8 . La Commission estime que la possibilité pour elle de réduire les avances mensuelles résulte tant de la jurisprudence constante de votre Cour, selon laquelle seules peuvent être mises à la charge du FEOGA les dépenses effectuées conformément à la réglementation communautaire ( 10 ), que des articles 2 et 3 du règlement n 729/70 qui subordonnent le financement des restitutions à l' exportation et des interventions au respect de cette même réglementation . L' institution communautaire invoque
également à l' appui de sa thèse l' article 6 de la décision 88/377/CEE du Conseil, du 24 juin 1988, concernant la discipline budgétaire ( 11 ), ainsi que l' article 97 du règlement financier, du 21 décembre 1977, applicable au budget général des Communautés européennes ( 12 ) ( ci-après "règlement financier ").

9 . Il paraît possible d' écarter immédiatement de la discussion l' article 97 du règlement financier . Celui-ci dispose, en effet, que "les dépenses effectuées par les services et organismes en application de l' article 4 du règlement ( CEE ) n 729/70 font l' objet d' un engagement par chapitre, article et poste, ainsi que d' une imputation en paiement, après examen des états transmis par les États membres conformément aux dispositions prises en application de l' article 5, paragraphe 3, dudit
règlement ..." ( 13 ). Il est ainsi renvoyé aux dispositions d' application du règlement n 729/70 et, en conséquence, au règlement n 2776/88 .
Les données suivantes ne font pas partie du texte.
(** X16. The test of lines 237-241 holds exactly when the stop phrase is
    not empty and the detokenized window ends with it.  A phrase longer than
    the output makes the offset wrap around in [size_t], and [find] then
    reports no match. *)
Theorem antiprompt_found_iff_suffix (last_output phrase : string) :
  str_size last_output < 2 ^ 64 ->
  str_size phrase < 2 ^ 64 ->
  antiprompt_found last_output phrase = true <->
  phrase <> EmptyString /\
  exists before, last_output = (before ++ phrase)%string.
Proof.
  intros Ho Hp. unfold antiprompt_found, string_find, size_t_wrap, str_size in *.
  assert (Hne : (0 <? Z.of_nat (String.length phrase)) = true
                <-> phrase <> EmptyString).
  { rewrite Z.ltb_lt. destruct phrase; simpl; split; intros H;
      try lia; try congruence. }
  rewrite andb_true_iff, Hne.
  split.
  - intros (Hn & H). split; [exact Hn|].
    destruct (Z_lt_le_dec (Z.of_nat (String.length last_output))
                          (Z.of_nat (String.length phrase))) as [Hlt|Hle].
    + (* the phrase is longer: the offset wraps beyond the output *)
      replace ((Z.of_nat (String.length last_output)
                - Z.of_nat (String.length phrase)) mod 2 ^ 64)
        with (Z.of_nat (String.length last_output)
              - Z.of_nat (String.length phrase) + 2 ^ 64) in H.
      2:{ symmetry. rewrite <- (Z.mod_add _ 1 (2 ^ 64)) by lia.
          rewrite Z.mul_1_l. apply Z.mod_small. lia. }
      destruct (_ >? _) eqn:E in H; [discriminate|].
      rewrite Z.gtb_ltb in E. apply Z.ltb_ge in E. lia.
    + rewrite Z.mod_small in H by lia.
      destruct (_ >? _) in H; [discriminate|].
      destruct (index _ phrase last_output) as [m|] eqn:E; [|discriminate].
      pose proof (index_from _ _ _ _ E) as Hge.
      apply index_correct1 in E.
      pose proof (f_equal String.length E) as Hl.
      rewrite substring_length in Hl.
      assert (Hpos : (0 < String.length phrase)%nat)
        by (destruct phrase; [congruence | simpl; lia]).
      assert (Hm : m = (String.length last_output - String.length phrase)%nat)
        by lia.
      exists (substring 0 m last_output).
      transitivity (substring 0 m last_output
                    ++ substring m (String.length phrase) last_output)%string;
        [apply substring_split; lia | rewrite E; reflexivity].
  - intros (Hn & before & ->). split; [exact Hn|].
    rewrite append_length.
    replace (Z.of_nat (String.length before + String.length phrase)
             - Z.of_nat (String.length phrase))
      with (Z.of_nat (String.length before)) by lia.
    rewrite append_length in Ho.
    rewrite Z.mod_small by lia.
    destruct (_ >? _) eqn:E.
    { rewrite Z.gtb_ltb in E. apply Z.ltb_lt in E. lia. }
    rewrite Nat2Z.id.
    destruct (index (String.length before) phrase (before ++ phrase))
      as [m|] eqn:Ei; [reflexivity|].
    exfalso.
    apply (index_correct3 _ (String.length before) _ _ Ei Hn (le_n _)).
    apply substring_tail.
Qed.

(** ** The response against the sampler's tokens *)

Section Streams.
Context {B : Backend}.
Implicit Types s : @Llama B.
Implicit Types l : @locals B.

Lemma prime_ctx s prompt add s' :
  prime s prompt add = Ok s' -> ctx s' = ctx s.
Proof.
  unfold prime, load_grammar, insert_prompt; intros H.
  ok_inv H. destruct a as [s1 g]. ok_inv H.
  assert (Hc : ctx s1 = ctx s); [|exact Hc].
  repeat match type of Ha with
         | (if ?c then _ else _) = Ok _ => destruct c
         end; ok_inv Ha; simpl;
  repeat match goal with
         | |- context [if ?c then _ else _] => destruct c
         end; reflexivity.
Qed.

(** One completed iteration, as the stream of outputs sees it: nothing new,
    or one more output at the end of what is delivered and buffered. *)
Lemma loop_body_stream cb s l c s' l' :
  loop_body cb s l = Ok (c, s', l') ->
  exists sE,
    eval s = Ok sE /\
    ((l' = l /\ ctx s' = ctx sE /\ c <> Continue) \/
     exists c1 out,
       sample (set_is_antiprompt false sE)
       = (set_ctx c1 (set_is_antiprompt false sE), out) /\
       ctx s' = c1 /\
       response l' ++ completion_result_list l'
       = (response l ++ completion_result_list l) ++ [out] /\
       (token out = llama_token_eos B ->
        c <> Continue /\ response l' = response l)).
Proof.
  intros H. apply loop_body_inv in H. destruct H as (sE & He & H).
  exists sE. split; [exact He|].
  destruct H as [(-> & -> & ->) | (c1 & out & w & m & Hs & _ & _ & H)].
  { left. split; [reflexivity|]. split; [reflexivity | discriminate]. }
  right. exists c1, out. split; [exact Hs|]. cbv zeta in H.
  assert (HL : response (sampled l out) ++ completion_result_list (sampled l out)
               = (response l ++ completion_result_list l) ++ [out]).
  { simpl. rewrite app_assoc. reflexivity. }
  destruct H as [(-> & _ & -> & ->) | (Ht & [(-> & _ & -> & ->) | (_ & H)])].
  { split; [reflexivity|]. split; [exact HL|]. intros _.
    split; [discriminate | reflexivity]. }
  { split; [reflexivity|]. split; [exact HL|]. intros E; contradiction. }
  destruct H as [(-> & _ & -> & ->) | (_ & -> & H)].
  { split; [reflexivity|]. split; [exact HL|]. intros E; contradiction. }
  rewrite (proj1 (send_text_outputs cb _)).
  destruct H as [(-> & _ & ->) | (-> & _ & ->)];
    (split; [reflexivity|]; split; [exact HL|]; intros E; contradiction).
Qed.

End Streams.

Section ScriptedStream.

Variables (tok : string -> bool -> list llama_token)
          (detok : list llama_token -> string)
          (bos eos : llama_token).

Local Abbreviation SB := (scripted tok detok bos eos).

Implicit Types s : @Llama SB.
Implicit Types l : @locals SB.

Lemma scripted_sample s c1 out :
  sample s = (@set_ctx SB c1 s, out) ->
  c1 = tl (ctx s) /\ token out = hd eos (ctx s).
Proof.
  intros H.
  destruct (sample_scripted_any tok detok bos eos s) as (out' & Hs & Ht).
  rewrite Hs in H. inversion H as [[Hc Ho]]. subst out'.
  split; [congruence | exact Ht].
Qed.

(** The script is what was sampled so far, then what is left of it. *)
Lemma loop_body_script cb s l c s' l' script :
  loop_body cb s l = Ok (c, s', l') ->
  script = tokens_of (response l ++ completion_result_list l) ++ ctx s ->
  (c = Continue ->
   script = tokens_of (response l' ++ completion_result_list l') ++ ctx s') /\
  exists withheld, script = tokens_of (response l') ++ withheld ++ ctx s'.
Proof.
  intros H Hinv. apply loop_body_stream in H.
  destruct H as (sE & He & H).
  apply (eval_ctx _ _ (scripted_keeps_context tok detok bos eos)) in He.
  assert (Hfin : forall l0 c0,
            script = tokens_of (response l0 ++ completion_result_list l0) ++ c0 ->
            exists withheld, script = tokens_of (response l0) ++ withheld ++ c0).
  { intros l0 c0 E. exists (tokens_of (completion_result_list l0)).
    rewrite E. unfold tokens_of. rewrite map_app, <- app_assoc. reflexivity. }
  destruct H as [(-> & Hc & Hn) | (c1 & out & Hs & Hc & HL & Heos)].
  { split; [intros E; contradiction|]. apply Hfin. rewrite Hc, He. exact Hinv. }
  apply scripted_sample in Hs. cbn [ctx set_is_antiprompt] in Hs.
  rewrite He in Hs. destruct Hs as (-> & Ht).
  destruct (ctx s) as [|t rest] eqn:Ec; cbn [hd tl] in *.
  - destruct (Heos Ht) as (Hn & Hr).
    split; [intros E; contradiction|].
    exists (tokens_of (completion_result_list l)).
    rewrite Hr, Hc, Hinv. unfold tokens_of.
    rewrite map_app, <- app_assoc. reflexivity.
  - assert (E : script
                = tokens_of (response l' ++ completion_result_list l') ++ ctx s').
    { rewrite HL, Hc, Hinv. unfold tokens_of. rewrite !map_app. simpl.
      rewrite Ht, <- !app_assoc. reflexivity. }
    split; [intros _; exact E | apply Hfin; exact E].
Qed.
10 . De la même manière, l' article 6 de la décision n 88/377 du Conseil paraît ici dépourvu de pertinence . Afin de respecter la "ligne directrice agricole" ( 14 ), cet article institue un système d' alerte en ce qui concerne l' évolution des dépenses du FEOGA . Selon cette disposition, "lorsque le rythme d' évolution des dépenses effectives risque de dépasser ou dépasse le profil prévu, la Commission fait usage des pouvoirs de gestion dont elle dispose, y compris ceux qu' elle détient en vertu des
mesures de stabilisation, pour redresser la situation . Si ces mesures sont insuffisantes, la Commission examine le fonctionnement des stabilisateurs agricoles dans le secteur en question et, au besoin, elle présente au Conseil des propositions visant à renforcer leur action" ( 15 ). Il suffit de constater que ce texte n' accorde pas de pouvoirs nouveaux à la Commission en matière de gestion et se limite à l' inviter à faire usage, à des fins budgétaires, des pouvoirs dont elle dispose déjà .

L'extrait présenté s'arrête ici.